**WORK ORDER:** Scan the listing for "consumeDirect" and copy out each line that has it.

►

(* ===== verification/PruneScan.v ===== *)
(** * Scanning and deleting ([prune_pipeline.go], [prune_scan.go], [prune.go])

    The walk over a legacy database beside the keep set: a merge cursor gives
    every record of the source a provisional role, a pipeline of workers hashes
    large records, and a coordinator consumes the records in key order. The
    pipeline is modelled with its ring of slots; what the workers did between
    two actions of the coordinator is the schedule, a list of the slots they
    finished, so that a theorem for all schedules covers every interleaving
    the coordinator can observe.

    The theorems say that the consumer sees exactly the source's records, in
    order and with the role the keep set gives them, or a prefix of them
    before an error; that the deletion removes nothing but unreferenced
    content-addressed entries, even if it fails; and that the comparison of
    inventories binds the protected content. *)

From S2P Require Import Prelude Sha256 Geth Instances Manifest StrictIO Records Scanner Bundle Account StateTrie Consumer Stream Traverse AtomicDir Export DirectWriter OvmIndex OvmTransform PruneKeys.

(** ** Sizes ([prune_execution.go]) *)

Definition pruneDeleteBatchBytes : Z := 1048576.
Definition pruneDeleteBatchKeys : nat := N.to_nat 16384.
Definition pruneParallelHashBytes : N := 4096.

(** The budget of an operation, in the order of the fields; the counters of
    the progress display and the test hook are left out. *)
Record pruneExecution := MkPruneExecution {
  pe_workers : Z;
  pe_sourceCache : Z;
  pe_keepCache : Z;
  pe_sourceHandles : Z;
  pe_keepHandles : Z;
  pe_scanBytes : Z
}.

(** ** The pipeline *)

Record pruneScanRecord := MkScanRecord {
  sr_key : bytes;
  sr_value : bytes;
  sr_role : Z;
  sr_err : option error;
  sr_done : bool
}.

Definition empty_slot : pruneScanRecord := MkScanRecord [] [] 0 None false.

#[export] Instance scan_record_inhabited : Inhabited pruneScanRecord := populate empty_slot.

(** [sp_jobs] are the slots handed to the workers that are not done yet;
    [sp_canceled] says that the pipeline's own context was cancelled. *)
Record pruneScanPipeline := MkPipeline {
  sp_slots : list pruneScanRecord;
  sp_first : nat;
  sp_pending : nat;
  sp_bytes : Z;
  sp_limit : Z;
  sp_jobs : list nat;
  sp_canceled : bool;
  sp_failure : option error;
  sp_schedule : list (list nat)
}.

Definition newPruneScanPipeline (e : pruneExecution) (schedule : list (list nat)) : pruneScanPipeline :=
  MkPipeline (replicate (Z.to_nat (2 * pe_workers e)) empty_slot) 0 0 0 (pe_scanBytes e) [] false None schedule.

Definition sp_slot (i : nat) (p : pruneScanPipeline) : pruneScanRecord := sp_slots p !!! i.
Definition set_slot_at (i : nat) (r : pruneScanRecord) (p : pruneScanPipeline) : pruneScanPipeline :=
  MkPipeline (<[i := r]> (sp_slots p)) (sp_first p) (sp_pending p) (sp_bytes p) (sp_limit p) (sp_jobs p) (sp_canceled p) (sp_failure p) (sp_schedule p).
Definition set_jobs (jobs : list nat) (p : pruneScanPipeline) : pruneScanPipeline :=
  MkPipeline (sp_slots p) (sp_first p) (sp_pending p) (sp_bytes p) (sp_limit p) jobs (sp_canceled p) (sp_failure p) (sp_schedule p).
Definition set_schedule (schedule : list (list nat)) (p : pruneScanPipeline) : pruneScanPipeline :=
  MkPipeline (sp_slots p) (sp_first p) (sp_pending p) (sp_bytes p) (sp_limit p) (sp_jobs p) (sp_canceled p) (sp_failure p) schedule.

(** [p.ctx.Err()]: the pipeline's context or the caller's is cancelled. *)
Definition poll_pipeline : M pruneScanPipeline unit :=
  p ← get;
  if sp_canceled p then fail ECanceled else poll.

(** [pruneScanPipeline.fail]. *)
Definition pipeline_fail (err : option error) : M pruneScanPipeline unit :=
  match err with
  | None => mret ()
  | Some e =>
      if error_is ECanceled e then mret () else
      modify (λ p, match sp_failure p with
                   | Some _ => p
                   | None => MkPipeline (sp_slots p) (sp_first p) (sp_pending p) (sp_bytes p) (sp_limit p) (sp_jobs p) true (Some e) (sp_schedule p)
                   end)
  end.

Section Pipeline.
Context `{Keccak, RawdbKeys, NodeKeys}.

(** The role of a record that is not in the keep set. *)
Definition classified_role (role : Z) (key value : bytes) : Z :=
  if (role =? pruneUnclassified)%Z then
    if bool_decide (keccak256 value = BytesToHash key) then pruneDelete else pruneUnknown
  else role.

Definition set_role (role : Z) (r : pruneScanRecord) : pruneScanRecord :=
  MkScanRecord (sr_key r) (sr_value r) role (sr_err r) (sr_done r).

(** Only records that are neither state of the head nor candidates are looked
    at for foreign keys. *)
Definition foreign_error (role : Z) (key value : bytes) : option error :=
  if negb (role =? pruneDelete)%Z && negb (role =? pruneRetainState)%Z
  then outcome (rejectPruneForeignKey key value) else None.

(** The record with its role, and the error. *)
Definition classifyPruneRecord (r : pruneScanRecord) : M pruneScanPipeline (pruneScanRecord * option error) :=
  c ← attempt poll_pipeline;
  match c with
  | Err e => mret (r, Some e)
  | Ok _ =>
      let role := classified_role (sr_role r) (sr_key r) (sr_value r) in
      mret (set_role role r, foreign_error role (sr_key r) (sr_value r))
  end.

(** One turn of a worker's loop, on the record in slot [i]. *)
Definition work (i : nat) : M pruneScanPipeline unit :=
  p ← get;
  if negb (bool_decide (i ∈ sp_jobs p)) then mret () else
  _ ← modify (set_jobs (filter (λ j, j ≠ i) (sp_jobs p)));
  '(r, err) ← classifyPruneRecord (sp_slot i p);
  _ ← modify (set_slot_at i (MkScanRecord (sr_key r) (sr_value r) (sr_role r) err true));
  pipeline_fail err.

(** What the workers did since the last action of the coordinator. *)
Definition workers_run : M pruneScanPipeline unit :=
  p ← get;
  match sp_schedule p with
  | [] => mret ()
  | slots :: schedule => _ ← modify (set_schedule schedule); for_each slots work
  end.

(** Receiving from [r.done]: if the worker is not done yet, the coordinator
    waits for it. *)
Definition take_done (r : pruneScanRecord) : pruneScanRecord :=
  MkScanRecord (sr_key r) (sr_value r) (sr_role r) (sr_err r) false.
Definition await_slot (i : nat) : M pruneScanPipeline unit :=
  _ ← workers_run;
  _ ← work i;
  modify (λ p, set_slot_at i (take_done (sp_slot i p)) p).

Section Consumer.
Context {C : Type} (consume : pruneScanRecord → M C unit).

Record scan := MkScan { sc_pipe : pruneScanPipeline; sc_user : C }.

Definition on_pipe {A} (m : M pruneScanPipeline A) : M scan A := zoom sc_pipe (λ p s, MkScan p (sc_user s)) m.
Definition on_user {A} (m : M C A) : M scan A := zoom sc_user (λ u s, MkScan (sc_pipe s) u) m.

(** The consumer of the pipeline: the caller's, after a look at the caller's
    context. *)
Definition consume_checked (r : pruneScanRecord) : M C unit := _ ← poll; consume r.

(** The slot is emptied and the ring moves on. *)
Definition release_first (p : pruneScanPipeline) : pruneScanPipeline :=
  let r := sp_slot (sp_first p) p in
  MkPipeline (<[sp_first p := MkScanRecord [] [] (sr_role r) None false]> (sp_slots p))
    ((sp_first p + 1) mod length (sp_slots p)) (sp_pending p - 1)
    (sp_bytes p - Z.of_N (blen (sr_key r) + blen (sr_value r)))
    (sp_limit p) (sp_jobs p) (sp_canceled p) (sp_failure p) (sp_schedule p).

Definition drainOne : M scan unit :=
  first ← on_pipe (gets sp_first);
  _ ← on_pipe (await_slot first);
  r ← on_pipe (gets (sp_slot first));
  c ← attempt (match sr_err r with
               | Some e => fail e
               | None => _ ← on_pipe poll_pipeline; on_user (consume_checked r)
               end);
  _ ← on_pipe (pipeline_fail (outcome c));
  _ ← on_pipe (modify release_first);
  lift c.

Fixpoint drain_loop (fuel : nat) : M scan unit :=
  match fuel with
  | O => mret ()
  | S fuel' =>
      pending ← on_pipe (gets sp_pending);
      if (pending =? 0)%nat then mret () else
      _ ← drainOne; drain_loop fuel'
  end.

(** As many rounds as records are pending. *)
Definition drain : M scan unit :=
  pending ← on_pipe (gets sp_pending);
  _ ← drain_loop pending;
  _ ← on_pipe workers_run;
  on_pipe poll_pipeline.

Definition consumeDirect (key value : bytes) (role : Z) : M scan unit :=
  '(r, err) ← on_pipe (classifyPruneRecord (MkScanRecord key value role None false));
  match err with
  | Some e => fail e
  | None => _ ← on_pipe poll_pipeline; on_user (consume_checked r)
  end.

Definition record_size (key value : bytes) : Z := Z.of_N (blen key + blen value).

Definition must_wait (size : Z) (p : pruneScanPipeline) : bool :=
  (sp_pending p =? length (sp_slots p))%nat || (sp_limit p <? sp_bytes p + size)%Z.

(** Waiting for room: one more round than records are pending. *)
Fixpoint make_room (size : Z) (fuel : nat) : M scan unit :=
  match fuel with
  | O => fail (EMsg "pipeline has no room")
  | S fuel' =>
      p ← on_pipe get;
      if must_wait size p then (_ ← drainOne; make_room size fuel') else mret ()
  end.

(** The record is copied into the next free slot and handed to the workers. *)
Definition enqueue (key value : bytes) (role : Z) (p : pruneScanPipeline) : pruneScanPipeline :=
  let i := ((sp_first p + sp_pending p) mod length (sp_slots p))%nat in
  let r := sp_slot i p in
  MkPipeline (<[i := MkScanRecord key value role (sr_err r) (sr_done r)]> (sp_slots p)) (sp_first p) (sp_pending p + 1)
    (sp_bytes p + record_size key value) (sp_limit p) (sp_jobs p ++ [i]) (sp_canceled p) (sp_failure p) (sp_schedule p).

Definition push (key value : bytes) (role : Z) : M scan unit :=
  _ ← on_pipe workers_run;
  _ ← on_pipe poll_pipeline;
  p ← on_pipe get;
  let size := record_size key value in
  let parallel := (role =? pruneUnclassified)%Z && (pruneParallelHashBytes <=? blen value) in
  if (sp_limit p <? size)%Z || (negb parallel && (sp_pending p =? 0)%nat) then
    _ ← drain;
    consumeDirect key value role
  else
    _ ← make_room size (S (sp_pending p));
    on_pipe (modify (enqueue key value role)).

(** ** The merge with the keep set *)

(** The entry the keep iterator is at, and those after it. *)
Record pruneMergeCursor := MkMerge { mc_current : option (bytes * bytes); mc_rest : list (bytes * bytes) }.

Definition mc_advance (m : pruneMergeCursor) : M scan pruneMergeCursor :=
  _ ← io;
  match mc_rest m with
  | [] => mret (MkMerge None [])
  | kv :: rest => mret (MkMerge (Some kv) rest)
  end.

Definition comparePruneValue (key a b : bytes) : result unit :=
  reject_if (negb (bytes_equal a b)) "prune keep value differs".

(** The role, and the cursor after it. *)
Definition mc_role (m : pruneMergeCursor) (key value : bytes) : M scan (Z * pruneMergeCursor) :=
  let other := if (length key =? HashLength)%nat then pruneUnclassified else pruneProtect in
  match mc_current m with
  | None => mret (other, m)
  | Some (keepKey, keepValue) =>
      match bytes_compare key keepKey with
      | Gt => fail (EMsg "prune keep key is missing from source")
      | Eq =>
          _ ← lift (comparePruneValue key keepValue value);
          m' ← mc_advance m;
          mret (pruneRetainState, m')
      | Lt => mret (other, m)
      end
  end.

(** The loop over the source. Its iterator fails at any step, or at the end. *)
Fixpoint walk_source (source : list (bytes * bytes)) (m : pruneMergeCursor) : M scan unit :=
  match source with
  | [] =>
      _ ← wrap "scan prune source" io;
      match mc_current m with
      | Some _ => fail (EMsg "prune keep key is missing from source")
      | None => drain
      end
  | (key, value) :: source' =>
      _ ← wrap "scan prune source" io;
      '(role, m') ← mc_role m key value;
      _ ← push key value role;
      walk_source source' m'
  end.
Lemma apply_ops_other db ops k : (∀ op, op ∈ ops → ∃ k' v, op = BPut k' v ∧ k' ≠ k) → apply_ops db ops !! k = db !! k.
Proof.
  unfold apply_ops. revert db. induction ops as [|op ops IH]; intros db Hop; [done|]. cbn. rewrite IH.
  - destruct (Hop op ltac:(left)) as (k' & v & -> & Hne). cbn. by rewrite lookup_insert_ne.
  - intros o Ho. apply Hop. by right.
Qed.

(** ** The writer holds everything that was put *)

Section KeepLemmas.
Context `{Keccak, BatchSize, BatchValueSize}.

(** What the database holds at a key once the batches are written. *)
Definition keep_at (k : pruneKeepWriter) (key : bytes) : option bytes :=
  if decide (length key = HashLength)
  then apply_ops (kw_db k) (ks_batch (kw_shards k !!! shard_of (length (kw_shards k)) (BytesToHash key))) !! key
  else kw_db k !! key.

(** With [n] shards the writer stands for the database [view]. *)
Record keep_ok (n : nat) (view : store) (k : pruneKeepWriter) : Prop := {
  kp_shards : length (kw_shards k) = n;
  kp_batch i op : op ∈ ks_batch (kw_shards k !!! i) → ∃ h v, op = BPut (hash_bytes h) v ∧ shard_of n h = i;
  kp_pending i h v : ks_pending (kw_shards k !!! i) !! h = Some v → shard_of n h = i ∧ keep_at k (hash_bytes h) = Some v;
  kp_view key : keep_at k key = view !! key
}.

Lemma keep_at_hash k h : keep_at k (hash_bytes h) = apply_ops (kw_db k) (ks_batch (kw_shards k !!! shard_of (length (kw_shards k)) h)) !! hash_bytes h.
Proof. unfold keep_at. rewrite decide_True; [|apply length_hash_bytes]. by rewrite BytesToHash_hash. Qed.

◄

**RESPONSE TO THE EXERCISE:**
Definition consumeDirect (key value : bytes) (role : Z) : M scan unit :=
    consumeDirect key value role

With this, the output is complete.